What is expected :: Your answer should be the lines below from the one with "Definition XYZ_MSG_SRP : Z := 777." to the one with "(** A word of a payload. *)", both included, given again exactly and with nothing added.

The input ::
--------------------

(* ===== verification/Fix.v ===== *)
(** * Message framing ([src/src/protocol/fix.rs])

    Building, parsing, signing and reading the messages of the wire protocol:
    fields [tag=value] ended by SOH, a length, a checksum, and an HMAC
    signature with a distortion of the body. HMAC-SHA1 is the [hmac] and
    [sha1] packages' and is an argument here. *)

From S2P Require Import Prelude Text.
Local Open Scope Z_scope.

(** ** Printing a message *)

Definition lower_hex (n : Z) : Z := if n <? 10 then 48 + n else 87 + n.

Definition fmt_pipe (b : bytes) : bytes :=
  mjoin ((λ b,
    if b =? SOH then bs "|"
    else if (0x20 <=? b) && (b <=? 0x7e) then [b]
    else bs "\x" ++ [lower_hex (b / 16); lower_hex (b mod 16)]) <$> b).

(** ** The layout of XML payloads, on characters *)

Definition LT : Z := 60.
Definition GT : Z := 62.

(** The tags and texts of the rest, blanks between tags dropped. *)
Fixpoint xml_parts (fuel : nat) (rest : list Z) : outcome (list (list Z)) :=
  match fuel, rest with
  | _, [] => Ret []
  | O, _ => OutOfFuel
  | S fuel, c :: _ =>
      if c =? LT then
        let end_ := from_option (λ k, (k + 1)%nat) (length rest) (index_byte GT rest) in
        let! parts := xml_parts fuel (drop end_ rest) in
        Ret (take end_ rest :: parts)
      else
        let end_ := default (length rest) (index_byte LT rest) in
        let text := take end_ rest in
        let! parts := xml_parts fuel (drop end_ rest) in
        Ret (match trim text with [] => parts | _ => text :: parts end)
  end.
(* ===== verification/Xyz.v ===== *)
(** * XYZ messages ([src/src/protocol/xyz.rs])

    The binary messages of the login: a header of four words, then strings
    with a length, padded to four bytes. A [str] is the list of its UTF-8
    bytes; a size is a [u64]. *)

From S2P Require Import Prelude Text Ns.
Local Open Scope Z_scope.

Definition XYZ_PROTOCOL_VERSION : Z := 23.
Definition XYZ_MSG_SRP : Z := 777.
Definition XYZ_MSG_SOFT_TOKEN : Z := 772.
Definition XYZ_MSG_SWCR_TOKEN : Z := 775.
Definition XYZ_MSG_CARD_CODE : Z := 773.
Definition XYZ_MSG_TYPED_CODE : Z := 774.
Definition XYZ_MSG_TEMPORARY_CODE : Z := 776.

(** [u32::to_be_bytes]. *)
Definition be32 (z : Z) : bytes := to_be 4 z.

(** The padding after [n] bytes. *)
Definition padding (n : nat) : bytes :=
  let remainder := (n `mod` 4)%nat in
  if (0 <? remainder)%nat then replicate (4 - remainder) 0 else [].

Definition xyz_write_string (buf s : bytes) : bytes :=
  buf ++ be32 (wrap 32 (Z.of_nat (length s))) ++ s ++ padding (length s).

Definition write_strings (buf : bytes) (l : list bytes) : bytes := fold_left xyz_write_string l buf.

Definition xyz_build (msg_id state : Z) (username : bytes) (fields : list bytes) : bytes :=
  let buf := be32 XYZ_PROTOCOL_VERSION ++ be32 msg_id ++ be32 1 ++ be32 state in
  write_strings (xyz_write_string buf username) fields.

Definition xyz_wrap (payload : bytes) : bytes :=
  NS_MAGIC ++ be32 (wrap 32 (Z.of_nat (length payload))) ++ payload.

(** A word of a payload. *)
Definition word_at (payload : bytes) (i : nat) : outcome Z :=
  let! b := slice payload i (i + 4) in Ret (from_be b).
(* ===== verification/MdPass.v ===== *)
(** * Passes of the market data requests ([src/src/engine/md_pass.rs])

    A message is its fields, tag and value, in their order; an [Instant] is
    its nanoseconds. *)

From S2P Require Import Prelude Text.
Local Open Scope Z_scope.

Abbreviation message := (list (Z * bytes)).
Abbreviation farm_message := (Z * message)%type.

Definition MS : Z := 1000000.
Definition PASS : Z := 5 * MS.
Definition SLOW_PASS : Z := 500 * MS.
Definition QUICK_PASSES_PER_SECOND : Z := 100.
Definition SECOND : Z := 1000 * MS.

(** ** Messages of one kind *)

(** [find(|(t, _)| t == tag)]: the value of the first field of a tag. *)
Fixpoint first_val (tag : Z) (m : message) : option bytes :=
  match m with
  | [] => None
  | (t, v) :: m => if t =? tag then Some v else first_val tag m
  end.

(** The values of the fields of a tag. *)
Definition vals (tag : Z) (m : message) : list bytes := (filter (λ f : Z * bytes, f.1 = tag) m).*2.

Abbreviation pass_key := (Z * bytes * Z * bytes * bytes)%type.

(** Whether an entry is one of the top of book. *)
Definition is_top (kind : bytes) : bool := bool_decide (kind = bs "442") || bool_decide (kind = bs "443").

--------------------

Task answer ::
Definition XYZ_MSG_SRP : Z := 777.
Definition XYZ_MSG_SOFT_TOKEN : Z := 772.
Definition XYZ_MSG_SWCR_TOKEN : Z := 775.
Definition XYZ_MSG_CARD_CODE : Z := 773.
Definition XYZ_MSG_TYPED_CODE : Z := 774.
Definition XYZ_MSG_TEMPORARY_CODE : Z := 776.

(** [u32::to_be_bytes]. *)
Definition be32 (z : Z) : bytes := to_be 4 z.

(** The padding after [n] bytes. *)
Definition padding (n : nat) : bytes :=
  let remainder := (n `mod` 4)%nat in
  if (0 <? remainder)%nat then replicate (4 - remainder) 0 else [].

Definition xyz_write_string (buf s : bytes) : bytes :=
  buf ++ be32 (wrap 32 (Z.of_nat (length s))) ++ s ++ padding (length s).

Definition write_strings (buf : bytes) (l : list bytes) : bytes := fold_left xyz_write_string l buf.

Definition xyz_build (msg_id state : Z) (username : bytes) (fields : list bytes) : bytes :=
  let buf := be32 XYZ_PROTOCOL_VERSION ++ be32 msg_id ++ be32 1 ++ be32 state in
  write_strings (xyz_write_string buf username) fields.

Definition xyz_wrap (payload : bytes) : bytes :=
  NS_MAGIC ++ be32 (wrap 32 (Z.of_nat (length payload))) ++ payload.

(** A word of a payload. *)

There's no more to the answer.